Department of Biostatistics, West Virginia University, Morgantown, West Virginia 26506.
Annu Rev Stat Appl. 2017 Mar;4:283-315. doi: 10.1146/annurev-statistics-060116-054131.
Statistical models that involve a two-part mixture distribution are applicable in a variety of situations.
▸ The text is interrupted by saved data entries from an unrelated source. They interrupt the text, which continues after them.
(* ===== verification/AccountScenario.v ===== *)
(** * A concrete account

    An account that receives seven units of token zero and then pays five of
    them to a given recipient, in one batch: the run that the examples on
    accounts and withdrawals share, for any collision-free hash. *)

From S2P Require Import Prelude Limbs U63 MerkleTree LeafTrees Poseidon IndexedTree Keccak Regev BalanceState Account AccountProps.

#[local] Remove Hints Leafable_Bytes32 : typeclass_instances.

Definition word (x : Z) (H : limbs_wfb 8 [0; 0; 0; 0; 0; 0; 0; x] = true) : U256 := mkLimbs (n := U256_LEN) _ H.
Definition amount_seven : U256 := word 7 eq_refl.
Definition amount_five : U256 := word 5 eq_refl.
Definition nullifier_one : Bytes32 := word 1 eq_refl.
Definition bytes32_one : Bytes32 := mkLimbs (n := BYTES32_LEN) [0; 1; 0; 0; 0; 0; 0; 0] eq_refl.

Section account.
Context {P : Poseidon} {PC : PoseidonCollisionFree P} (recipient : Bytes32).

(** One transfer of five units of token zero, padded to a full batch. *)
Definition pay_five : Transfer := Transfer.mk recipient 0 amount_five bytes32_one.
Definition batch : list Transfer := pay_five :: replicate 63 Transfer.default.

Lemma outflow_padding n token : outflow (replicate n Transfer.default) token = 0.
Proof.
  induction n as [|n IH]; cbn [replicate outflow]; [done|]. rewrite IH. by destruct (_ =? _).
Qed.

Lemma outflow_batch token : outflow batch token = if 0 =? token then 5 else 0.
Proof. unfold batch. cbn [outflow]. rewrite outflow_padding. cbn. by destruct token. Qed.

Lemma batch_tokens : Forall (fun t => in_width 32 (Transfer.token_index t)) batch.
Proof. constructor; [by split|]. apply Forall_replicate. by split. Qed.

Lemma genesis_fresh : ~ is_spent genesis_ledger nullifier_one.
Proof.
  intros (i & leaf & Hi & Hk). apply positions_lookup in Hi as [_ Hi].
  destruct (Z.to_nat i) as [|[|]]; [|done|done]. cbn in Hi. injection Hi as <-. discriminate Hk.
Qed.

(** The genesis state, with its first receive. *)
Lemma first_receive : exists s np u,
  commits s genesis_ledger /\ PrivateState.nonce s = 0 /\ well_shaped NULLIFIER_TREE_HEIGHT np /\
  UpdatePrivateState.new 0 amount_seven nullifier_one s np (default empty_leaf (assets genesis_ledger !! 0))
    (honest_proof ASSET_TREE_HEIGHT (assets genesis_ledger) 0) = Ok u.
Proof.
  destruct (private_state_new_commits (E := Empty_set) phash_default) as (s & _ & Hc & Hn).
  destruct (honest_receive_accepted s genesis_ledger 0 amount_seven nullifier_one 1) as (np & u & Hws & Hu);
    [exact Hc|by split|exact genesis_fresh|done|done| |by exists s, np, u].
  apply positions_None; [done|]. cbn. lia.
Qed.

(** The state after the first receive, and its ledger. *)
Lemma funded : exists s l, commits s l /\ PrivateState.nonce s = 0 /\ sent l = ∅ /\
  forall t, balance_of (assets l) t = if 0 =? t then 7 else 0.
Proof.
  destruct first_receive as (s & np & u & Hc & Hn & Hws & Hu).
  destruct (receive_refines _ _ _ _ _ _ _ _ _ Hc ltac:(by split) Hws (honest_proof_height _ _ _) Hu)
    as (_ & _ & Hn' & _ & _ & l' & Hc' & Hs & Hb & _).
  exists (UpdatePrivateState.new_private_state u), l'.
  split; [exact Hc'|]. split; [by rewrite Hn', Hn|]. split; [exact Hs|].
  intros t. rewrite Hb. by destruct t.
Qed.

Lemma funded_affordable (l : ledger) :
  (forall t, balance_of (assets l) t = if 0 =? t then 7 else 0) -> affordable (assets l) batch.
Proof. intros Hb t. rewrite Hb, outflow_batch. by destruct (0 =? t). Qed.

Lemma funded_spend s l : commits s l -> PrivateState.nonce s = 0 -> sent l = ∅ ->
  (forall t, balance_of (assets l) t = if 0 =? t then 7 else 0) ->
  spend_shape (honest_spend s l batch) /\
  exists pi, SpendWitness.to_public_inputs (honest_spend s l batch) = Ok pi /\ SpendPublicInputs.is_valid pi = true.
Proof.
  intros Hc Hn Hs Hb. split.
  - apply honest_spend_shape; [apply batch_tokens|by rewrite Hn].
  - apply honest_spend_accepted; [exact Hc|reflexivity|apply batch_tokens|by rewrite Hn| |by rewrite Hs].
    by apply funded_affordable.
Qed.

(** Receive seven, then pay five. *)
Lemma small_run : exists s tx s' l', commits s genesis_ledger /\ PrivateState.nonce s = 0 /\
  account_run s [Received 0 amount_seven nullifier_one; Spent batch tx] s' /\
  commits s' l' /\ sent l' !! 0 = Some tx /\ tx = Tx.mk P (subtree (list_leaves batch) TRANSFER_TREE_HEIGHT 0) 0.
Proof.
  destruct first_receive as (s & np & u & Hc & Hn & Hws & Hu).
  destruct (receive_refines _ _ _ _ _ _ _ _ _ Hc ltac:(by split) Hws (honest_proof_height _ _ _) Hu)
    as (_ & _ & Hn' & _ & _ & l' & Hc' & Hs & Hb & _). rewrite Hn in Hn'.
  destruct (funded_spend (UpdatePrivateState.new_private_state u) l' Hc') as (Hsh & pi & Hpi & Hv);
    [done|exact Hs|intros t; rewrite Hb; by destruct t|].
  destruct (spend_refines (honest_spend (UpdatePrivateState.new_private_state u) l' batch) pi l' Hc' Hsh Hpi)
    as (l2 & Hc2 & Hnew & Hsp).
  exists s, (SpendPublicInputs.tx pi). eexists _, l2. split; [exact Hc|]. split; [exact Hn|]. split; [|split; [exact Hc2|split]].
  - eapply account_run_cons; [|eapply account_run_cons; [|apply account_run_nil]].
    + refine (step_receive _ _ _ _ _ _ _ _ _ Hws _ Hu); [by split|apply honest_proof_height].
    + eapply (step_spend (honest_spend (UpdatePrivateState.new_private_state u) l' batch));
        [exact Hsh|exact Hpi|exact Hv|symmetry; exact Hnew].
  - rewrite (sp_sent _ _ _ _ Hsp). cbn [honest_spend SpendWitness.tx_nonce]. rewrite Hn'. apply lookup_insert_eq.
  - rewrite (sp_tx _ _ _ _ Hsp). cbn [honest_spend SpendWitness.tx_nonce SpendWitness.transfers]. by rewrite Hn'.
Qed.

End account.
Frequently, the two parts are a model for the binary response variable and a model for the outcome variable that is conditioned on the binary response. Two common examples are zero-inflated or hurdle models for count data and two-part models for semicontinuous data. Recently, there has been particular interest in the use of these models for the analysis of repeated measures of an outcome variable over time. The aim of this review is to consider motivations for the use of such models in this context and to highlight the central issues that arise with their use. We examine two-part models for semicontinuous and zero-heavy count data, and we also consider models for count data with a two-part random effects distribution.
涉及两部分混合分布的统计模型适用于多种情况。通常,这两部分分别是二元响应变量的模型和基于二元响应的结果变量的模型。两个常见的例子是计数数据的零膨胀或门槛模型以及半连续数据的两部分模型。最近,人们特别关注使用这些模型来分析结果变量随时间的重复测量。本综述的目的是考虑在这种情况下使用此类模型的动机,并突出使用它们时出现的核心问题。我们研究了半连续和零重计数数据的两部分模型,还考虑了具有两部分随机效应分布的计数数据模型。